Ya no soy como antes. Ellos me han hecho esto, me han abierto las entrañas y me han arrancado el corazón. Ya no sé quién soy. Debo tratar de recordar.
Mi pueblo cuenta historias sobre la noche en que nací. Dicen que mi madre cruzó las piernas mientras trabajaba y luchó con todas sus fuerzas para no dejarme salir al mundo. Nací de todos modos, claro. No se puede negar la naturaleza. Sin embargo, no me sorprende que lo intentara.
Mi madre era la heredera de los Arameri. Un día se celebró un baile para la pequeña nobleza, una de esas cosas que ocurren una vez por década como triste dádiva para su autoestima. Mi padre se atrevió a pedirle que bailara. Ella se dignó asentir. A menudo me he preguntado lo que le diría y lo que haría aquella noche para enamorarla de tal modo que acabara por abdicar de su posición para estar a su lado. De esta materia prima están hechos los grandes cuentos, ¿no? Puro romanticismo. En los cuentos, las parejas así viven felices para siempre. Pero los cuentos no dicen lo que sucede cuando se hace eso y se ofende a la familia más poderosa del mundo.
Pero estoy divagando. ¿Quién era yo? Ah, sí.
Me llamo Yeine. Entre mi pueblo soy Yeine dau ella Kinneth tai wer Somen kanna darre, lo que quiere decir que soy la hija de Kinneth y que mi tribu, en el seno del pueblo darre, es la de Somen. En estos tiempos, las tribus no significan gran cosa, pero antes de la Guerra de los Dioses eran más importantes.
Tengo diecinueve años. Soy, o fui, la caudillo de mi pueblo, su ennu. Para los Arameri, que es como decir para la raza de amn, de la que proceden, soy la baronesa Yeine Darr.

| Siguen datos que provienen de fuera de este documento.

(** [Ok] carries the object after the assignment. *)
Definition __setitem__ (self : t) (coords : Z * Z) (v : Z) : res t :=
  let '(obs, exp) := coords in
  d ← getattr self "_data";
  match d with
  | VGrid g => row ← getitem g obs; _ ← setitem row exp v; Ok self
  | _ => Raise TypeError
  end.

End BinaryConfusionMatrix.

(** ** The object store

    A matrix object is reached through a reference.  [alloc] is what a
    constructor call does, [modify] an assignment to attributes of an
    existing object. *)

Definition ref := nat.

Record heap := Heap { next_ref : ref; deref : ref → BinaryConfusionMatrix.t }.

Definition alloc (m : BinaryConfusionMatrix.t) (h : heap) : ref * heap :=
  (next_ref h,
   {| next_ref := S (next_ref h);
      deref := λ r, if decide (r = next_ref h) then m else deref h r |}).

Definition modify (f : BinaryConfusionMatrix.t → BinaryConfusionMatrix.t)
    (r : ref) (h : heap) : heap :=
  {| next_ref := next_ref h;
     deref := λ r', if decide (r' = r) then f (deref h r) else deref h r' |}.

(** ** [class BinaryClassifierData] *)

Module BinaryClassifierData.
Import BinaryConfusionMatrix.

(** The [title] attribute plays no part in the matrices and is left out. *)
Record t := Make {
  data : list point;
  total_positives : Z;
  total_negatives : Z
}.

Definition _normalize_point (p : Qc * Z) : point :=
  (Fin p.1, (0 <? p.2)%Z).

(** [sum(...)] over booleans. *)
Definition sum (l : list bool) : Z := foldl (λ acc b, (acc + Z.b2z b)%Z) 0%Z l.

(** [BinaryClassifierData(data)] for a list of [(score, label)] pairs. *)
Definition __init__ (data : list (Qc * Z)) : t :=
  let self_data := sorted tuple_ltb (map _normalize_point data) in
  let total_positives := sum (map (λ p, (0 <? p.2)%Z) data) in
  {| data := self_data;
     total_positives := total_positives;
     total_negatives := (Z.of_nat (length self_data) - total_positives)%Z |}.

Definition __len__ (self : t) : nat := length (data self).

(** [result[i][j]] and [result[i][j] = v] on the nested list. *)
Definition grid_get (result : grid) (i j : Z) : res Z :=
  row ← getitem result i; getitem row j.

Definition grid_set (result : grid) (i j : Z) (v : Z) : res grid :=
  row ← getitem result i; row' ← setitem row j v; setitem result i row'.

(** [for _, is_pos in rows: result[i][is_pos] += 1] *)
Fixpoint tally (rows : list point) (i : Z) (result : grid) : res grid :=
  match rows with
  | [] => Ok result
  | (_, is_pos) :: rows' =>
      v ← grid_get result i (Z.b2z is_pos);
      result ← grid_set result i (Z.b2z is_pos) (v + 1)%Z;
      tally rows' i result
  end.

Definition get_confusion_matrix (self : t) (threshold : pyfloat) : res BinaryConfusionMatrix.t :=
  let result := [[0; 0]; [0; 0]]%Z in
  idx ← bisect_left tuple_ltb (data self) (threshold, false);
  result ←
    (if (idx <=? length (data self) / 2)%nat then
       result ← tally (take idx (data self)) 0 result;
       v ← grid_get result 0 0;
       result ← grid_set result 1 0 (total_negatives self - v)%Z;
       v ← grid_get result 0 1;
       grid_set result 1 1 (total_positives self - v)%Z
     else
       result ← tally (drop idx (data self)) 1 result;
       v ← grid_get result 1 0;
       result ← grid_set result 0 0 (total_negatives self - v)%Z;
       v ← grid_get result 1 1;
       grid_set result 0 1 (total_positives self - v)%Z);
  BinaryConfusionMatrix.__init__ (DataGrid result) 0 0 0 0.

(** The [thresholds] argument of [iter_confusion_matrices]. *)
Inductive thresholds_arg :=
| ThresholdsNone
| ThresholdsInt (n : Z)
| ThresholdsIter (l : list pyfloat).

(** Lines 282-287: the thresholds the sweep will visit, before the
    closing [inf] is appended. *)
Definition resolve_thresholds (self : t) (thresholds : thresholds_arg) : list pyfloat :=
  let thresholds :=
    match thresholds with
    | ThresholdsNone => map (λ '(pred, _), pred) (data self)
    | ThresholdsInt n =>
        map (λ i, Fin (Q2Qc (inject_Z i / inject_Z n))) (xrange n)
    | ThresholdsIter l => l
    end in
  sorted float_ltb (set_ thresholds).

(** The effect of one turn of the [while] loop on the running matrix. *)
Definition move (is_pos : bool) (result : BinaryConfusionMatrix.t) : BinaryConfusionMatrix.t :=
  if is_pos then
    {| tp := tp result - 1; fp := fp result; tn := tn result; fn := fn result + 1 |}
  else
    {| tp := tp result; fp := fp result - 1; tn := tn result + 1; fn := fn result |}.

(** The [while row_idx < n] loop, run on [rows = self.data[row_idx:]].
    It assigns to the attributes of the object [result] refers to. *)
Fixpoint while_loop (rows : list point) (threshold : pyfloat)
    (row_idx : nat) (result : ref) (h : heap) : nat * heap :=
  match rows with
  | [] => (row_idx, h)
  | row :: rows' =>
      if float_geb row.1 threshold then (row_idx, h)
      else while_loop rows' threshold (S row_idx) result (modify (move row.2) result h)
  end.

(** The generator object: not yet started, suspended at a [yield] with
    the thresholds still to visit, or finished. *)
Inductive generator :=
| Created (thresholds : thresholds_arg)
| Suspended (thresholds : list pyfloat) (row_idx : nat) (result : ref)
| Finished.

Inductive signal :=
| Yield (threshold : pyfloat) (matrix : ref)
| StopIteration
| Raised (e : exn).

(** One call of [next] on the generator of [iter_confusion_matrices]. *)
Definition next (self : t) (g : generator) (h : heap) : signal * generator * heap :=
  match g with
  | Created thresholds =>
      if (__len__ self =? 0)%nat then (StopIteration, Finished, h)
      else
        let thresholds := resolve_thresholds self thresholds in
        match thresholds with
        | [] => (StopIteration, Finished, h)
        | _ :: _ =>
            match thresholds ++ [Inf] with
            | [] => (Raised IndexError, Finished, h)
            | threshold :: thresholds =>
                match get_confusion_matrix self threshold with
                | Raise e => (Raised e, Finished, h)
                | Ok m =>
                    let '(result, h) := alloc m h in
                    (Yield threshold result, Suspended thresholds 0 result, h)
                end
            end
        end
  | Suspended [] _ _ => (StopIteration, Finished, h)
  | Suspended (threshold :: thresholds) row_idx result =>
      let '(row_idx, h) :=
        while_loop (drop row_idx (data self)) threshold row_idx result h in
      match BinaryConfusionMatrix.__init__ (DataMatrix (deref h result)) 0 0 0 0 with
      | Raise e => (Raised e, Finished, h)
      | Ok m =>
          let '(copy, h) := alloc m h in
          (Yield threshold copy, Suspended thresholds row_idx result, h)
      end
  | Finished => (StopIteration, Finished, h)
  end.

Transcurrido un mes desde la muerte de mi madre, recibí un mensaje de mi abuelo, Dekarta Arameri, en el que me invitaba a visitar el hogar de la familia. Las invitaciones de los Arameri no se rechazan, así que me puse en camino. Tardé casi tres meses enteros en viajar desde el continente del Alto Norte hasta Senm, cruzando el mar de la Penitencia. A pesar de la relativa pobreza de Darr, hice el trayecto con todo lujo, primero en un palanquín y un navío, y luego en un carruaje, con mi propio cochero. No fue decisión mía. El Consejo de los Guerreros de Darr, desesperado por recuperar el favor de los Arameri a través de mí, pensó que aquel os lujos me ayudarían. Es bien sabido que los amn respetan las demostraciones de riqueza.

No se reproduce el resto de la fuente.